# [What to work on]
Each line from the one containing "unfold at_. case_decide;" onward, through the end of the entries, is to be transcribed exactly; nothing else is to be included.

# [Exercise input]
Definition SetOneFactionReputation (r : ReputationMgr) (fe : FactionEntry) (standing : Z)
    (incremental : bool) : bool * ReputationMgr * list rep_out :=
  let key := u32 (reputationListID fe) in
  match _factions r !! key with
  | None => (false, r, [])
  | Some f =>
    let BaseRep := GetBaseReputation (Some fe) in
    let standing := clamp_standing
      (if incremental then s32 (rated standing + s32 (Standing f + BaseRep)) else standing) in
    let old_rank := ReputationToRank (s32 (Standing f + BaseRep)) in
    let new_rank := ReputationToRank standing in
    let f' := dirty (set_standing f (s32 (standing - BaseRep))) in
    let r1 := with_factions r (<[key := f']> (_factions r)) in
    let '(r2, o2) := SetVisible_ptr r1 key in
    let r3 := if new_rank <=? REP_HOSTILE then SetAtWar_ptr r2 key true else r2 in
    let r4 := if old_rank <? new_rank then with_increased r3 true else r3 in
    let r5 := UpdateRankCounters r4 old_rank new_rank in
    (true, r5, o2 ++ PLAYER_ReputationChanged (fe_ID fe)
                :: map (λ k, PLAYER_UpdateAchievementCriteria k (fe_ID fe)) reputation_criteria)
  end.

(** Spill-over by database template. *)
Fixpoint spill_template (r : ReputationMgr) (rows : list (Z * f32 * Z)) (standing : Z)
    (incremental : bool) : outcome (ReputationMgr * list rep_out) :=
  match rows with
  | [] => Ok (r, [])
  | (faction, rate, rank) :: rows =>
    if negb (faction =? 0) && (GetReputationRank r faction <=? rank) then
      match sFactionStore !! faction with
      | Some fe =>
        let '(_, r1, o1) := SetOneFactionReputation r fe
          (f32_to_s32 (f32_mul (f32_of_Z standing) rate)) incremental in
        let! (r2, o2) := spill_template r1 rows standing incremental in
        Ok (r2, o1 ++ o2)
      | None => AssertFail                       (* AssertEntry *)
      end
    else spill_template r rows standing incremental
  end.
(** INVENTORY_FULL is the truth: when CanStoreItem answers it, every backpack slot
    (but a specific one that was asked for) holds an item in the way or is already
    used up by the proposed positions. *)
Theorem CanStoreItem_full bag slot entry count pItem :
  let v := CanStoreItem_entry bag slot [] entry count pItem false in
  v_res v = EQUIP_ERR_INVENTORY_FULL →
  ∀ j, INVENTORY_SLOT_ITEM_START ≤ j < INVENTORY_SLOT_ITEM_END →
  ¬ (bag = INVENTORY_SLOT_BAG_0 ∧ slot = j) →
  is_Some (item_in_way INVENTORY_SLOT_BAG_0 j pItem) ∨
  pack INVENTORY_SLOT_BAG_0 j ∈ map pos (v_dest v).
Proof.
  unfold CanStoreItem_entry. destruct (item_templates !! entry) as [p|]; [|done].
  do 2 (case_bool; [done|]).
  destruct (CanTakeMoreSimilarItems entry count pItem) as [[res w] lc] eqn:ER.
  case_bool.
  { simpl. intros ->. revert ER. unfold CanTakeMoreSimilarItems.
    destruct (item_templates !! entry); [|done]. repeat (case_bool; [done|]).
    case_bool; [|done]. destruct (sItemLimitCategoryStore !! _); [|done]. by case_bool. }
  set (c0 := if negb (is_ok res) then _ else _).
  pose proof (not_full_store_search bag slot p pItem (default 0 w) [] c0) as HN.
  destruct (store_search _ _ _ _ _ _ _ _) as [v|d c] eqn:ES; [by intros ?|].
  intros _ j Hj Hne. simpl. unfold store_search in ES.
  do 4 apply fbind_Go in ES as (? & ? & _ & ES). cbv beta in ES.
  destruct (item_in_way INVENTORY_SLOT_BAG_0 j pItem) eqn:Ew; [by left|right].
  eapply store_free_exhausts; [exact ES| | |done].
  - apply elem_of_seqZ. unfold INVENTORY_SLOT_ITEM_START, INVENTORY_SLOT_ITEM_END in *. lia.
  - apply andb_false_iff. destruct (Z.eqb_spec INVENTORY_SLOT_BAG_0 bag); [|by left].
    right. apply Z.eqb_neq. intros ->. by apply Hne.
Qed.
Lemma CanStoreItem_reports bag slot entry count pItem :
  src_not_empty_bag pItem = false →
  let v := CanStoreItem_entry bag slot [] entry count pItem false in
  v_res v = EQUIP_ERR_OK ∨ is_Some (v_no_space v).
Proof.
  intros Hs. unfold CanStoreItem_entry. destruct (item_templates !! entry) as [p|]; [|simpl; eauto].
  do 2 (case_bool; [simpl; eauto|]).
  destruct (CanTakeMoreSimilarItems entry count pItem) as [[res w] lc]. case_bool; [simpl; eauto|].
  set (c0 := if negb (is_ok res) then _ else _).
  pose proof (reports_store_search bag slot p pItem (default 0 w) [] c0 Hs) as HN.
  destruct (store_search _ _ _ _ _ _ _ _); [done|simpl; eauto].
Qed.
(** The bookings can all be carried out: an empty place receives at most one item; at an
    occupied one the items are of its entry and together fit in its stack. *)
Definition feasible (booked : list (ptr * place_t)) : Prop :=
  ∀ p,
    match item_at p with
    | None => (length (booked_at p booked) ≤ 1)%nat
    | Some q => ∀ b, b ∈ booked_at p booked →
        GetEntry (mem pl b.1) = GetEntry (mem pl q) ∧
        GetCount (mem pl q) + booked_count p booked ≤ GetMaxStackSize (GetTemplate (mem pl b.1))
    end.

(** Memory as the server keeps it: templates are found by entry, stacks are not empty
    and fit in 31 bits; and nothing of the player's is in a trade window. *)
Record many_ok : Prop := {
  my_mem : mem_ok pl;
  my_template : ∀ q q', GetEntry (mem pl q) = GetEntry (mem pl q') →
    GetTemplate (mem pl q) = GetTemplate (mem pl q');
  my_stack : ∀ q, in_s32 (Stackable (GetTemplate (mem pl q)));
  my_count : ∀ q, 0 < GetCount (mem pl q) < 2 ^ 31;
  my_trade : ∀ p q, item_at p = Some q → IsInTrade (mem pl q) = false
}.

Definition covered : list place_t :=
  own_places INVENTORY_SLOT_ITEM_START INVENTORY_SLOT_ITEM_END
  ++ own_places KEYRING_SLOT_START KEYRING_SLOT_END
  ++ own_places CURRENCYTOKEN_SLOT_START CURRENCYTOKEN_SLOT_END
  ++ concat (map bag_places (range INVENTORY_SLOT_BAG_START INVENTORY_SLOT_BAG_END)).

(** The table agrees with what is stored and booked. *)
Definition agrees (t : table) (booked : list (ptr * place_t)) (p : place_t) : Prop :=
  match item_at p with
  | None => (at_ t p = 0 ∧ booked_at p booked = []) ∨
            (at_ t p = 1 ∧ length (booked_at p booked) = 1%nat)
  | Some q =>
    at_ t p = GetCount (mem pl q) + booked_count p booked ∧ at_ t p < 2 ^ 31 ∧
    ∀ b, b ∈ booked_at p booked →
      GetEntry (mem pl b.1) = GetEntry (mem pl q) ∧ at_ t p ≤ GetMaxStackSize (GetTemplate (mem pl b.1))
  end.
Definition table_inv (t : table) (booked : list (ptr * place_t)) : Prop :=
  (∀ p, p ∈ covered → agrees t booked p) ∧ (∀ p, p ∉ covered → booked_at p booked = []).

Lemma bags_where_covered ok p : p ∈ bags_where ok → p ∈ covered.
Proof.
  unfold bags_where, covered. rewrite !elem_of_app, !list_elem_of_In, !in_concat.
  intros (l & (i & <- & Hi)%in_map_iff & Hp). right. right. right.
  exists (bag_places i). split; [by apply in_map|].
  destruct (GetBagByPos pl i); [|done]. by case_bool.
Qed.

Lemma merge_places_covered pr p : p ∈ merge_places pr → p ∈ covered.
Proof.
  unfold merge_places. rewrite !elem_of_app.
  intros [H|[H|[H|H]]]; [..|by eapply bags_where_covered]; unfold covered; rewrite !elem_of_app; tauto.
Qed.

Lemma special_places_covered pr p : p ∈ special_places pr → p ∈ covered.
Proof.
  unfold special_places. rewrite !elem_of_app.
  intros [H|[H|H]]; [..|by eapply bags_where_covered]; case_bool;
    try (by apply not_elem_of_nil in H); unfold covered; rewrite !elem_of_app; tauto.
Qed.

Lemma free_places_covered p : p ∈ free_places → p ∈ covered.
Proof.
  unfold free_places. rewrite !elem_of_app.
  intros [H|H]; [|by eapply bags_where_covered]. unfold covered. rewrite !elem_of_app. tauto.
Qed.

Lemma find_merge_spec ps item t p t' :
  find_merge ps item t = Some (p, t') →
  p ∈ ps ∧ ∃ q, item_at p = Some q ∧
    CanBeMergedPartlyWith (mem pl q) (GetTemplate (mem pl item)) = EQUIP_ERR_OK ∧
    u32 (at_ t p + GetCount (mem pl item)) ≤ GetMaxStackSize (GetTemplate (mem pl item)) ∧
    t' = <[p := u32 (at_ t p + GetCount (mem pl item))]> t.
Proof.
  induction ps as [|x ps IH]; simpl; [done|].
  destruct (item_at x) as [q|] eqn:Eq; [case_bool|].
  - intros [= <- <-]. b2p. apply is_ok_true in H. split; [left|]. eauto 6.
  - intros H. destruct (IH H) as [? ?]. split; [by right|done].
  - intros H. destruct (IH H) as [? ?]. split; [by right|done].
Qed.

Lemma find_free_spec ps t p t' :
  find_free ps t = Some (p, t') → p ∈ ps ∧ at_ t p = 0 ∧ t' = <[p := 1]> t.
Proof.
  induction ps as [|x ps IH]; simpl; [done|]. case_bool.
  - intros [= <- <-]. b2p. split; [left|done].
  - intros H. destruct (IH H) as [? ?]. split; [by right|done].
Qed.

Lemma at_insert t p x p' : at_ (<[p := x]> t) p' = if decide (p = p') then x else at_ t p'.
Proof.
  unfold at_. case_decide; [subst; by rewrite lookup_insert_eq|by rewrite lookup_insert_ne].
Qed.

Lemma booked_at_snoc p booked item p' :
  booked_at p (booked ++ [(item, p')])
  = booked_at p booked ++ if decide (p' = p) then [(item, p')] else [].
Proof. unfold booked_at. rewrite filter_app. simpl. by rewrite filter_cons, filter_nil. Qed.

# [Solution to this problem]
  unfold at_. case_decide; [subst; by rewrite lookup_insert_eq|by rewrite lookup_insert_ne].
Qed.

Lemma booked_at_snoc p booked item p' :
  booked_at p (booked ++ [(item, p')])
  = booked_at p booked ++ if decide (p' = p) then [(item, p')] else [].
Proof. unfold booked_at. rewrite filter_app. simpl. by rewrite filter_cons, filter_nil. Qed.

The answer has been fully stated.